What is remarkable about this commerce is that the gold that fueled Kilwa’s economic and political dominance of the coast came from deep in the interior of south-central Africa, not from its own continental hinterland. It was mined in auriferous or gold-bearing seams on the high plateau of modern Zimbabwe and transported overland down to the central Mozambican port of Sofala. Sofala was already known as a major coastal port to Arab and Persian travelers in the early tenth century. Sometime during that century its rulers converted to Islam and probably claimed ties to the Gulf. By the mid-eleventh century control of gold production was a factor in the rise of the state whose rulers caused the construction of Great Zimbabwe.

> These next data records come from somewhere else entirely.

Definition pragma (name : string) : stepped :=
  rows_done (if String.eqb name "page_count" then [[SText "10"]]
             else if String.eqb name "page_size" then [[SText "4096"]]
             else if String.eqb name "freelist_count" then [[SText "0"]]
             else []).

Definition run (sql : string) (args : list sql_value) (e : engine) : stepped * engine :=
  match words sql with
  | verb :: f :: rest =>
      if String.eqb verb "SELECT" then (select f rest args e, e)
      else if String.eqb verb "DELETE" then
        (rows_done [], if String.eqb (default "" (head rest)) "Log" then delete (drop 2 rest) args e else e)
      else if String.eqb verb "INSERT" then
        match rest with
        | table :: cols :: _ =>
            if String.eqb table "column_dictionary" then (rows_done [], with_dict args e)
            else if String.eqb table "Log" then (rows_done [], insert (split "," (strip_parens cols)) args e)
            else (rows_done [], e)
        | _ => (rows_done [], e)
        end
      else if String.eqb verb "PRAGMA" then (pragma f, e)
      else (rows_done [], e)
  | _ => (rows_done [], e)
  end.

#[export] Instance sqlite : Sqlite := {|
  conn := engine;
  sqlite_exec := exec;
  sqlite_prepare _ _ := None;
  sqlite_run := run;
  sqlite_changes := e_changes;
  sqlite_errmsg _ := "not an error";
  column_text v := match v with SText t => Some t | _ => None end;
  column_int64 := int_of;
|}.

(** ** Lemmas: texts and words *)

Lemma split_app c (a b : string) : split c (a +:+ String c b) = split c a ++ split c b.
Proof.
  unfold split. induction a as [|x a IH].
  - rewrite str_app_nil_l. simpl. destruct (split_go c b). by rewrite decide_True.
  - rewrite str_app_cons. simpl. destruct (split_go c (a +:+ String c b)) as [h l].
    destruct (split_go c a) as [ha la]. destruct (split_go c b) as [hb lb].
    injection IH as -> ->. by case_decide.
Qed.
Lemma split_none c s : no_char c s = true → split c s = [s].
Proof.
  unfold no_char, split. induction s as [|x s IH]; [done|]. simpl.
  intros [Hx%bool_decide_eq_true_1 Hs]%andb_true_iff. specialize (IH Hs).
  destruct (split_go c s) as [h l]. injection IH as -> ->. by rewrite decide_False.
Qed.
Lemma words_app a b : words (a +:+ " " +:+ b) = words a ++ words b.
Proof. exact (split_app " " a b). Qed.
Lemma words_word a : no_char " " a = true → words a = [a].
Proof. apply split_none. Qed.
Lemma split_join c l :
  l ≠ [] → Forall (λ s, no_char c s = true) l → split c (join (String c "") l) = l.
Proof.
  intros Hne Hl. induction Hl as [|s l Hs Hl IH]; [done|]. destruct l as [|s' l]; [by apply split_none|].
  change (join (String c "") (s :: s' :: l)) with (s +:+ String c (join (String c "") (s' :: l))).
  rewrite split_app, IH by done. by rewrite split_none.
Qed.
Lemma no_char_join c sep l :
  no_char c sep = true → Forall (λ s, no_char c s = true) l → no_char c (join sep l) = true.
Proof.
  intros Hsep Hl. induction Hl as [|s l Hs Hl IH]; [done|]. destruct l as [|s' l]; [done|].
  change (join sep (s :: s' :: l)) with (s +:+ sep +:+ join sep (s' :: l)).
  by rewrite !no_char_app, Hs, Hsep, IH.
Qed.
Lemma strip_parens_spec s : strip_parens ("(" +:+ s +:+ ")") = s.
Proof.
  unfold strip_parens. rewrite (str_drop_app "(" (s +:+ ")") : str_drop 1 _ = _).
  rewrite !str_length_app. simpl.
  replace (String.length s + 1 - 1)%nat with (String.length s) by lia. apply str_take_app.
Qed.
Lemma count_marks_placeholders n : count_marks (placeholders n) = n.
Proof.
  unfold placeholders. induction n as [|[|n] IH]; [done|done|].
  change (join "," (replicate (S (S n)) "?")) with (String "?" (String "," (join "," (replicate (S n) "?")))).
  simpl in *. by rewrite IH.
Qed.
Lemma count_marks_parens s : count_marks ("(" +:+ s +:+ ")") = count_marks s.
Proof. change ("(" +:+ s +:+ ")") with (String "(" (s +:+ ")")). simpl. induction s as [|c s IH]; [done|]. rewrite str_app_cons. simpl. by rewrite IH. Qed.
Lemma placeholders_word n : no_char " " (placeholders n) = true.
Proof. apply no_char_join; [done|]. by apply Forall_replicate. Qed.

#[export] Instance tx_laws : TxLaws.
Proof.
  refine {| content_t := tables; content := e_now; tx := e_saved |}.
  6: { intros t [now saved ch] s c'. cbn [sqlite_run sqlite]. unfold run.
       change ("PRAGMA table_info(" +:+ t +:+ ")") with ("PRAGMA" +:+ " " +:+ ("table_info(" +:+ t +:+ ")")).
       rewrite words_app. unfold words at 2, split. destruct (split_go _ _) as [f rest].
       by intros [= <- <-]. }
  6: { intros sql args [now saved ch] s c' _ Hrun. left. revert Hrun. cbn [sqlite_run sqlite]. unfold run, delete.
       repeat case_match; by intros [= <- <-]. }
  all: intros [now saved ch]; simpl; intros; subst; unfold exec in *; simpl in *; by simplify_eq.
Defined.

(** The names of the columns are words without commas and parentheses. *)
Lemma column_plain f :
  f ∈ log_columns →
  no_char " " f = true ∧ no_char "," f = true ∧ no_char "(" f = true ∧ f ≠ "1=0" ∧ f ≠ "1=1".
Proof. simpl. rewrite !elem_of_cons, elem_of_nil. intros Hf. by repeat destruct Hf as [->|Hf]. Qed.
Lemma op_word op :
  op ∈ kCompareOps → no_char " " op = true ∧ op ≠ "IN" ∧ op ≠ "LIKE".
Proof. unfold kCompareOps. rewrite !elem_of_cons, elem_of_nil. intros Hf. by repeat destruct Hf as [->|Hf]. Qed.

Lemma bound_words b :
  bound_over b →
  words (bound_sql b) = [bound_field b;
    match b with BIn _ _ => "IN" | BLike _ _ => "LIKE" | BCompare _ op _ => op end;
    match b with BIn _ vs => "(" +:+ placeholders (length vs) +:+ ")" | _ => "?" end].
Proof.
  intros [Hf Hop]. apply column_plain in Hf as (Hf & _).
  destruct b as [f vs|f p|f op v]; simpl in *.
  - change (f +:+ " IN (" +:+ placeholders (length vs) +:+ ")")
      with (f +:+ " " +:+ ("IN" +:+ " " +:+ ("(" +:+ placeholders (length vs) +:+ ")"))).
    rewrite !words_app, !words_word; [done| |done|done].
    by rewrite !no_char_app, placeholders_word.
  - change (f +:+ " LIKE ?") with (f +:+ " " +:+ ("LIKE" +:+ " " +:+ "?")).
    by rewrite !words_app, words_word.
  - apply op_word in Hop as (Hop & _).
    change (f +:+ " " +:+ op +:+ " ?") with (f +:+ " " +:+ (op +:+ " " +:+ "?")).
    by rewrite !words_app, !words_word.
Qed.

(** Reading the text of a conjunction gives it back. *)
Lemma parse_conds_spec bs rest args :
  bs ≠ [] → Forall bound_over bs → head rest ≠ Some "AND" →
  parse_conds (words (join " AND " (bound_sql <$> bs)) ++ rest) ((bs ≫= bound_args) ++ args)
  = (bs, rest, args).
Proof.
  intros Hne Hov Hrest. induction Hov as [|b bs Hb Hbs IH]; [done|].
  assert (∀ more, words (bound_sql b) ++ more =
    bound_field b :: match b with BIn _ _ => "IN" | BLike _ _ => "LIKE" | BCompare _ op _ => op end
    :: match b with BIn _ vs => "(" +:+ placeholders (length vs) +:+ ")" | _ => "?" end :: more) as Hw.
  { intros more. by rewrite bound_words. }
  assert (∀ ws values out,
    (match ws with
     | w :: ws => if String.eqb w "AND" then let '(bs, rest, args) := parse_conds ws values in (b :: bs, rest, args)
                  else ([b], w :: ws, values)
     | [] => ([b], [], values)
     end) = out →
    parse_conds (words (bound_sql b) ++ ws) (bound_args b ++ values) = out) as Hone.
  { intros ws values out <-. rewrite Hw. destruct b as [f vs|f p|f op v]; cbn [parse_conds].
    - rewrite String.eqb_refl, count_marks_parens, count_marks_placeholders. cbn [bound_args].
      rewrite take_app_length, drop_app_length. cbn [bound_field]. by destruct ws.
    - simpl. by destruct ws.
    - destruct Hb as [_ Hop]. apply op_word in Hop as (_ & H1 & H2). cbn [bound_field bound_args].
      rewrite (proj2 (String.eqb_neq _ _) H1), (proj2 (String.eqb_neq _ _) H2). simpl. by destruct ws. }
  rewrite bind_cons, <- app_assoc. destruct bs as [|b' bs].
  - apply Hone. simpl. destruct rest as [|w rest]; [done|]. simpl in Hrest.
    destruct (String.eqb_spec w "AND") as [->|_]; [done|done].
  - change (join " AND " (bound_sql <$> b :: b' :: bs))
      with (bound_sql b +:+ " " +:+ ("AND" +:+ " " +:+ join " AND " (bound_sql <$> b' :: bs))).
    rewrite !words_app, <- !app_assoc. apply Hone. change (words "AND") with ["AND"]. cbn [app].
    change (String.eqb "AND" "AND") with true. by rewrite IH.
Qed.
Lemma parse_where_spec w rest args :
  where_over w → head rest ≠ Some "AND" →
  parse_where (words (where_text w) ++ rest) (where_args w ++ args) = (w, rest, args).
Proof.
  intros Hw Hrest. destruct w as [[|b bs]|]; [done| |done].
  pose proof (parse_conds_spec (b :: bs) rest args ltac:(done) Hw Hrest) as Hp.
  cbn [where_text where_args].
  assert (∃ ws, words (join " AND " (bound_sql <$> b :: bs)) = bound_field b :: ws) as [ws Hws].
  { apply Forall_cons in Hw as [Hb _]. pose proof (bound_words b Hb) as Eb. destruct bs as [|b' bs].
    - simpl. rewrite Eb. by eexists.
    - change (join " AND " (bound_sql <$> b :: b' :: bs))
        with (bound_sql b +:+ " " +:+ ("AND" +:+ " " +:+ join " AND " (bound_sql <$> b' :: bs))).
      rewrite words_app, Eb. by eexists. }
  rewrite Hws in Hp |- *. apply Forall_cons in Hw as [[Hf _] _].
  apply column_plain in Hf as (_ & _ & _ & H0 & H1).
  unfold parse_where. rewrite <- app_comm_cons in Hp |- *.
  rewrite (proj2 (String.eqb_neq _ _) H0), (proj2 (String.eqb_neq _ _) H1). by rewrite Hp.
Qed.

(** ** Lemmas: rows *)

Lemma distinct_NoDup l : NoDup (distinct l).*1.
Proof. induction l as [|p l IH]; simpl; [constructor|]. case_decide; [done|]. simpl. by constructor. Qed.
Lemma distinct_id l : NoDup l.*1 → distinct l = l.
Proof.
  induction l as [|p l IH]; [done|]. simpl. intros [Hp Hl]%NoDup_cons. rewrite IH by done.
  by rewrite decide_False.
Qed.
Lemma full_row_id p : cell "id" (full_row p) = SInteger p.1 ∧ row_id (full_row p) = p.1.
Proof. unfold row_id, cell, full_row. by rewrite lookup_insert_eq. Qed.
Lemma table_row_ids t : row_id <$> table_rows t = (distinct (t_rows t)).*1.
Proof.
  unfold table_rows. rewrite <- list_fmap_compose. apply list_fmap_ext. intros i p _. apply full_row_id.
Qed.
Lemma fresh_id_new l : fresh_id l ∉ l.*1.
Proof.
  unfold fresh_id. intros Hin.
  assert (∀ x, x ∈ l.*1 → x ≤ foldr Z.max 0 l.*1) as Hle.
  { intros x Hx. destruct (foldr_extremes 0 l.*1 x ltac:(by right)) as [_ ?]. done. }
  specialize (Hle _ Hin). lia.
Qed.
Lemma least_cons v l :
  v ≠ SNull →
  (least l = SNull → least (v :: l) = v)
  ∧ (least l ≠ SNull → least (v :: l) = if value_leb v (least l) then v else least l).
Proof. intros Hv. simpl. by destruct v, (least l). Qed.
Lemma least_spec l :
  (least l = SNull ∧ Forall (λ v, v = SNull) l)
  ∨ (least l ≠ SNull ∧ least l ∈ l ∧ Forall (λ v, v = SNull ∨ value_leb (least l) v = true) l).
Proof.
  induction l as [|v l IH]; [by left|].
  assert (v = SNull ∨ v ≠ SNull) as [->|Hv] by (by destruct v; [left|right..]).
  { simpl. destruct IH as [[-> Hl]|(Hm & Hin & Hl)]; [left; by split; [|constructor]|right].
    split_and!; [done|by right|]. constructor; [by left|done]. }
  right. destruct (least_cons v l Hv) as [Hc1 Hc2].
  assert (value_leb v v = true) as Hrefl.
  { destruct v; simpl; auto using Z.leb_refl, leb_refl. }
  destruct IH as [[Hm Hl]|(Hm & Hin & Hl)].
  - rewrite (Hc1 Hm). split_and!; [done|by left|]. constructor; [by right|].
    eapply Forall_impl; [exact Hl|]. intros x ->. by left.
  - rewrite (Hc2 Hm). destruct (value_leb v (least l)) eqn:E.
    + split_and!; [done|by left|]. constructor; [by right|]. eapply Forall_impl; [exact Hl|].
      intros x [?|Hx]; [by left|right]. exact (value_leb_trans _ _ _ E Hx).
    + split_and!; [done|by right|]. constructor; [right|done].
      destruct (value_leb_total v (least l)); congruence.
Qed.

Lemma greatest_spec l :
  (greatest l = SNull ∧ Forall (λ v, v = SNull) l)
  ∨ (greatest l ≠ SNull ∧ greatest l ∈ l ∧ Forall (λ v, v = SNull ∨ value_leb v (greatest l) = true) l).
Proof.
  assert (∀ v, value_leb v v = true) as Hrefl.
  { intros v. destruct v; simpl; auto using Z.leb_refl, leb_refl. }
  induction l as [|v l IH]; [by left|]. cbn [greatest foldr]. fold (greatest l).
  destruct (value_leb v (greatest l)) eqn:E.
  - destruct IH as [[Hm Hl]|(Hm & Hin & Hl)].
    + left. split; [done|]. constructor; [|done]. rewrite Hm in E. by destruct v.
    + right. split_and!; [done|by right|]. constructor; [by right|done].
  - right. assert (value_leb (greatest l) v = true) as Hle by (destruct (value_leb_total v (greatest l)); congruence).
    split_and!; [|by left|].
    + intros ->. by destruct (greatest l).
    + constructor; [by right|]. destruct IH as [[Hm Hl]|(Hm & Hin & Hl)].
      * eapply Forall_impl; [exact Hl|]. intros x ->. by left.
      * eapply Forall_impl; [exact Hl|]. intros x [?|Hx]; [by left|right]. exact (value_leb_trans _ _ _ Hx Hle).
Qed.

They probably also extended their domination to Sofala until the rulers of Kilwa seized control of the port in the twelfth century. Thus, the golden hinterland of Kilwa was hundreds of miles south by sea and accessible only through the port of Sofala.
When Ibn Battuta visited the Swahili coast in 1331 the ship that carried him dropped anchor at Mogadishu, Mombasa, and Kilwa. He describes Mogadishu as “an enormous town” populated by merchants who daily slaughtered hundreds of camels for food.
When a vessel reaches the port, it is met by sumbuqs, which are small boats, in each of which are a number of young men, each carrying a covered dish containing food. He presents this to one of the merchants on the ship saying “this is my guest,” and all the others do the same. Each merchant on disembarking goes only to the house of the young man who is his host, except those who have made frequent journeys to the town and know its people well; these live where they please. The host then sells his goods for him and buys for him, and if anyone buys anything from him at too low a price or sells to him in the absence of his host, the sale is regarded by them as invalid.13
Ibn Battuta’s account reflects the fact that Mogadishu was an open roadstead and that ocean-going ships had to be served by local lighters to offload and load their passengers and trade goods. The trading system he describes was a well-developed mechanism by which a strangermerchant was represented by a host, called in Somali abban. In most cases, one’s original abban would continue to serve as a merchant’s host on future trips, something that the Moroccan visitor seems not to have recognized. Such a system would also have served as a means to integrate outsiders into the local community of Mogadishu.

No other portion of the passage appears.